:: Working data ::

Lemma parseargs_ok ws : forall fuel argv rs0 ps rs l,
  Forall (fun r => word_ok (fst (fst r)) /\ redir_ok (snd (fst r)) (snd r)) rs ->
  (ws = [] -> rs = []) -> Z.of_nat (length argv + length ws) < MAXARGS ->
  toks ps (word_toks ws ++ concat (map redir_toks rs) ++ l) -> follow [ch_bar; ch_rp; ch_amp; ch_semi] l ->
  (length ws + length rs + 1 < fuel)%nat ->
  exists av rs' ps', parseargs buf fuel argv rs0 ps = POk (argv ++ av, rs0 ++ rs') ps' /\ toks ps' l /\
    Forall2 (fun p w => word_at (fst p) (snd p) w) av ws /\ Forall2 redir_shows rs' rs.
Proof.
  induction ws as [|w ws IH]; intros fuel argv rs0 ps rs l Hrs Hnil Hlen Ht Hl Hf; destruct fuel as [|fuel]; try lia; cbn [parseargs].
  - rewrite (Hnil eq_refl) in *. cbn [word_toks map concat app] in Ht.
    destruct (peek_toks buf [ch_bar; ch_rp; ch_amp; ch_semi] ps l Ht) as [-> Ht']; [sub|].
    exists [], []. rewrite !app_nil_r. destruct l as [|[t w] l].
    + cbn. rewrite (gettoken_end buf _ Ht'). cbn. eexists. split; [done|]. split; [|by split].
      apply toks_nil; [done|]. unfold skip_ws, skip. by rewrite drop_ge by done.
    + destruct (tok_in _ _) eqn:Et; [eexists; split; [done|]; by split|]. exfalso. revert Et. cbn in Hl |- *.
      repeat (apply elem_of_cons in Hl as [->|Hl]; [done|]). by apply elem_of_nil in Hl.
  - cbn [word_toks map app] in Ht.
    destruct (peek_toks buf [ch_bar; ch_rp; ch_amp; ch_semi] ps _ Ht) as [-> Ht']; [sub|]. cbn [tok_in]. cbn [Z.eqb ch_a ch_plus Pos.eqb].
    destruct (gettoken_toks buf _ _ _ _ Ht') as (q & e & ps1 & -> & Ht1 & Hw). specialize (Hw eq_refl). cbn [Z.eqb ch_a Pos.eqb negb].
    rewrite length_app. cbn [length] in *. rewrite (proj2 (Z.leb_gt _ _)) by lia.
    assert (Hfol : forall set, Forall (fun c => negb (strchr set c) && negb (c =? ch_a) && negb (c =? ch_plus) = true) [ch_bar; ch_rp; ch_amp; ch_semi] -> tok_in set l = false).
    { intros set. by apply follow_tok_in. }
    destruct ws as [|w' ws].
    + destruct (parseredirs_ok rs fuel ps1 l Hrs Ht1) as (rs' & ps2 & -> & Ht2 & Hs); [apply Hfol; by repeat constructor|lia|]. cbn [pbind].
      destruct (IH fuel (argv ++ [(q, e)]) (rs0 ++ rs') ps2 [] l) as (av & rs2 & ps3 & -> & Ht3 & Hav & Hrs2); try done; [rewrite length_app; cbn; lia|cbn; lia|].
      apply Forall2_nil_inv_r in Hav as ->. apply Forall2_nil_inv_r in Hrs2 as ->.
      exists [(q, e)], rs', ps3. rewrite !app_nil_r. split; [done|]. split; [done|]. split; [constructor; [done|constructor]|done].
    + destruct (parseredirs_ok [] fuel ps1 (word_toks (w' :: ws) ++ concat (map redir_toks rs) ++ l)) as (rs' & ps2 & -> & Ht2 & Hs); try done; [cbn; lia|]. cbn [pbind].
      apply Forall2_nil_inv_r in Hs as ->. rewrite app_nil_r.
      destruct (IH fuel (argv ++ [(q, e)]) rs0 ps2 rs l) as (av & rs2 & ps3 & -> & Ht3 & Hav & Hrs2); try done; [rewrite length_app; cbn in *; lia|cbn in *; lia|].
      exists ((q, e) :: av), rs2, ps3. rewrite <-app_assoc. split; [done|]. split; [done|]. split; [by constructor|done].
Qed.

:::

Give the lines exactly as they stand, from the line with "assert (Hfol : forall" through the end of the material.

• _Solution for this task_
    assert (Hfol : forall set, Forall (fun c => negb (strchr set c) && negb (c =? ch_a) && negb (c =? ch_plus) = true) [ch_bar; ch_rp; ch_amp; ch_semi] -> tok_in set l = false).
    { intros set. by apply follow_tok_in. }
    destruct ws as [|w' ws].
    + destruct (parseredirs_ok rs fuel ps1 l Hrs Ht1) as (rs' & ps2 & -> & Ht2 & Hs); [apply Hfol; by repeat constructor|lia|]. cbn [pbind].
      destruct (IH fuel (argv ++ [(q, e)]) (rs0 ++ rs') ps2 [] l) as (av & rs2 & ps3 & -> & Ht3 & Hav & Hrs2); try done; [rewrite length_app; cbn; lia|cbn; lia|].
      apply Forall2_nil_inv_r in Hav as ->. apply Forall2_nil_inv_r in Hrs2 as ->.
      exists [(q, e)], rs', ps3. rewrite !app_nil_r. split; [done|]. split; [done|]. split; [constructor; [done|constructor]|done].
    + destruct (parseredirs_ok [] fuel ps1 (word_toks (w' :: ws) ++ concat (map redir_toks rs) ++ l)) as (rs' & ps2 & -> & Ht2 & Hs); try done; [cbn; lia|]. cbn [pbind].
      apply Forall2_nil_inv_r in Hs as ->. rewrite app_nil_r.
      destruct (IH fuel (argv ++ [(q, e)]) rs0 ps2 rs l) as (av & rs2 & ps3 & -> & Ht3 & Hav & Hrs2); try done; [rewrite length_app; cbn in *; lia|cbn in *; lia|].
      exists ((q, e) :: av), rs2, ps3. rewrite <-app_assoc. split; [done|]. split; [done|]. split; [by constructor|done].
Qed.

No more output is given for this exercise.